Cela étant, notre Haute Cour considère que la possibilité théorique d'une prise de connaissance prématurée de certaines données est inévitable, à l'instar de la saisie de documents physiques lors d'une perquisition. Une telle situation n'est toutefois pas préjudiciable, dans la mesure où l'autorité d'instruction peut, à des fins de séquestre conservatoire, examiner superficiellement les documents (« Grobsichtung ») ou procéder à un tri thématique sommaire , afin de garantir que seuls ceux qui semblent potentiellement pertinents pour l'enquête soient saisis. En outre, en cas d'ordonnance de production, l'autorité doit pouvoir vérifier sommairement si le destinataire de l'ordonnance s'est entièrement acquitté de ses obligations en produisant la documentation requise de manière complète. Ce droit au tri sommaire s'applique aussi aux supports de données électroniques (c. 3.4.2).
Partant, en retenant l'existence d'un grave vice de procédure conduisant au rejet de la demande de levée des scellés présentée par la DAPE, le TPF a violé le droit fédéral.
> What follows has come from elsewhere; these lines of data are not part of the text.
Lemma run_tools_ids (blocks : list block) :
  forall j, map tool_use_id (fst (run_tools blocks j)) = map inv_id (invocations blocks).
Proof.
  induction blocks as [ | b r IH ]; intros j; cbn; [ reflexivity | ].
  destruct b as [ text | id name input | type ]; cbn; try apply IH.
  destruct (executer_outil name input j) as [s j1].
  specialize (IH j1). destruct (run_tools r j1) as [rs j2]. cbn in *.
  f_equal. exact IH.
Qed.

(** C3. When the response asks for tools, the pass produces exactly one
    result for each invocation, with the invocation's id and in the order
    of the invocations, each tool run after the ones before it (on the
    journal they left), and appends the assistant turn and then the single
    turn that holds all the results to the transcript, which the next
    request carries. *)
Theorem tool_results_follow_invocations (create : client) (model : string)
  (st : state) (blocks : list block) :
  create (List.length (sent st)) (request_of model st)
  = Return (Response "tool_use" blocks) ->
  exists results, tool_pass create model st blocks results.
Proof.
  intros Hresp.
  exists (fst (run_tools blocks (journal st))).
  unfold tool_pass.
  assert (Hbody := loop_body_tools create model st blocks Hresp).
  rewrite run_tools_journal in Hbody.
  split; [ exact Hbody | ].
  split; [ rewrite <- (length_map tool_use_id), run_tools_ids; apply length_map | ].
  split; [ apply run_tools_ids | ].
  split; [ intros k inv Hk; apply run_tools_nth; exact Hk | ].
  match goal with |- sent (state_of (loop_body _ _ ?s)) = _ =>
    destruct (loop_body_counts create model s) as [_ Hsent]; rewrite Hsent end.
  cbn. rewrite <- app_assoc. reflexivity.
Qed.

Lemma tool_results_follow_invocations_witness :
  exists results,
    tool_pass writing_service "modele" (initial "mission" [])
      [TextBlock "Je note.";
       ToolUseBlock "toolu_01" "memo_chantier"
         [(KStr "cle", VStr "volume"); (KStr "valeur", VStr "3750")];
       ToolUseBlock "toolu_02" "memo_chantier"
         [(KStr "cle", VStr "volume"); (KStr "valeur", VStr "3750 m3")]]
      results.
Proof.
  apply (tool_results_follow_invocations writing_service "modele" (initial "mission" [])).
  reflexivity.
Defined.

(** ** The tool executor *)

Lemma run_tools_In (id name : string) (input : pydict) (blocks : list block) :
  forall j,
    In (ToolUseBlock id name input) blocks ->
    exists j', In (ToolResult id (fst (executer_outil name input j')))
                  (fst (run_tools blocks j)).
Proof.
  induction blocks as [ | b r IH ]; intros j Hin; [ destruct Hin | ].
  destruct Hin as [-> | Hin]; cbn.
  - destruct (executer_outil name input j) as [s j1] eqn:He.
    destruct (run_tools r j1) as [rs j2]. exists j. rewrite He. cbn. left. reflexivity.
  - destruct b as [ text | id0 name0 input0 | type ]; try (apply IH; assumption).
    destruct (executer_outil name0 input0 j) as [s j1].
    destruct (IH j1 Hin) as [j' Hj']. destruct (run_tools r j1) as [rs j2].
    exists j'. cbn in *. right. exact Hj'.
Qed.

Lemma registry_find_unknown (name : string) :
  name <> "calculer_volume" ->
  name <> "estimer_cout_reseau" ->
  name <> "memo_chantier" ->
  registry_find _TOOL_REGISTRY name = None.
Proof.
  intros H1 H2 H3. unfold _TOOL_REGISTRY. cbn [registry_find].
  apply not_eq_sym, String.eqb_neq in H1, H2, H3.
  rewrite H1, H2, H3. reflexivity.
Qed.

(** C5. A tool name that is none of the registered names, compared exactly
    and with case, is answered with a payload whose [erreur] entry names
    it; nothing is raised, the journal is untouched, and in the loop the
    payload is the result of that invocation like any other: the pass goes
    on to the next iteration. *)
Theorem unknown_tool_is_reported (tool_name : string) (tool_input : pydict) :
  tool_name <> "calculer_volume" ->
  tool_name <> "estimer_cout_reseau" ->
  tool_name <> "memo_chantier" ->
  (forall j,
      executer_outil tool_name tool_input j
      = (json_dumps true (obj [("erreur", VStr ("Outil inconnu : " ++ tool_name))]), j))
  /\ (forall create model st id blocks,
         create (List.length (sent st)) (request_of model st)
         = Return (Response "tool_use" blocks) ->
         In (ToolUseBlock id tool_name tool_input) blocks ->
         exists st' results,
           loop_body create model st = Continue st'
           /\ messages st'
              = (messages st ++ [Message "assistant" (Blocks blocks);
                                 Message "user" (ToolResults results)])%list
           /\ In (ToolResult id
                    (json_dumps true
                       (obj [("erreur", VStr ("Outil inconnu : " ++ tool_name))])))
                 results).
Proof.
  intros H1 H2 H3.
  assert (Hexec : forall j,
             executer_outil tool_name tool_input j
             = (json_dumps true (obj [("erreur", VStr ("Outil inconnu : " ++ tool_name))]), j)).
  { intros j. unfold executer_outil.
    rewrite (registry_find_unknown tool_name H1 H2 H3). reflexivity. }
  split; [ exact Hexec | ].
  intros create model st id blocks Hresp Hin.
  destruct (run_tools_In id tool_name tool_input blocks (journal st) Hin) as [j' Hj'].
  rewrite Hexec in Hj'. cbn [fst] in Hj'.
  eexists. exists (fst (run_tools blocks (journal st))).
  split; [ apply (loop_body_tools create model st blocks Hresp) | ].
  split; [ reflexivity | exact Hj' ].
Qed.

Lemma unknown_tool_is_reported_witness :
  (forall j,
      executer_outil "Memo_chantier" [(KStr "cle", VStr "note")] j
      = (json_dumps true (obj [("erreur", VStr ("Outil inconnu : " ++ "Memo_chantier"))]), j))
  /\ (forall create model st id blocks,
         create (List.length (sent st)) (request_of model st)
         = Return (Response "tool_use" blocks) ->
         In (ToolUseBlock id "Memo_chantier" [(KStr "cle", VStr "note")]) blocks ->
         exists st' results,
           loop_body create model st = Continue st'
           /\ messages st'
              = (messages st ++ [Message "assistant" (Blocks blocks);
                                 Message "user" (ToolResults results)])%list
           /\ In (ToolResult id
                    (json_dumps true
                       (obj [("erreur", VStr ("Outil inconnu : " ++ "Memo_chantier"))])))
                 results).
Proof.
  apply (unknown_tool_is_reported "Memo_chantier" [(KStr "cle", VStr "note")]);
    discriminate.
Defined.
Nonobstant ce qui précède, le TF relève que la DAPE a pu continuer à accéder aux données originales après les avoir téléchargées et sauvegardées – et ce au moins pendant les trente jours durant lesquels le lien d'accès aux données était valable sur la plateforme de partage PrivaSphere (c. 3.4.3).
Le TF ordonne dès lors à la DAPE d'effacer immédiatement les données originales après les avoir sauvegardées et placées sous scellés, afin d'empêcher tout accès prématuré (c. 3.4.3). Le recours est admis et la cause renvoyée au TPF pour nouvelle décision (c. 4).
L'arrêt 7B_515/2024 appelle plusieurs remarques. Tout d'abord, les clarifications apportées par notre Haute Cour sont bienvenues en tant qu'elles viennent préciser les contours du processus de la copie-miroir, lequel n'est pas sans soulever un certain nombre de questions d'ordre technique pour les autorités de poursuite pénale.
Ensuite, cet arrêt vient confirmer les enseignements de l'ATF 148 IV 221, lequel a ancré le principe en vertu duquel l'autorité de poursuite pénale ne doit en aucun cas avoir accès – ni même être mise en état d'accéder au contenu des données sous scellés – avant droit définitivement jugé sur le principe et l'étendue de leur éventuelle levée. Comme l'arrêt ici signalé le montre, ce principe se heurte toutefois à bon nombre d'obstacles pratiques, le TF allant même jusqu'à concéder qu'une prise de connaissance prématurée de certaines données ne peut être totalement évité.
En définitive, si le TF a validé l'approche adoptée par l'AFC dans le cas d'espèce, on peut regretter qu'il n'ait pas saisi l'occasion pour définir un modus operandi clair et précis à suivre en matière de copie-miroir, notamment en ce qui concerne les modalités de l'intervention d'un expert sur mandat du TMC ayant pour mission de procéder à ladite copie au sens de l'art. 248a al. 6 CPP (repris également dans le cadre de l'avant-projet de « Loi fédérale sur le droit pénal administratif et la procédure pénale administrative » à l'art. 181 al. 6 AP-DPA).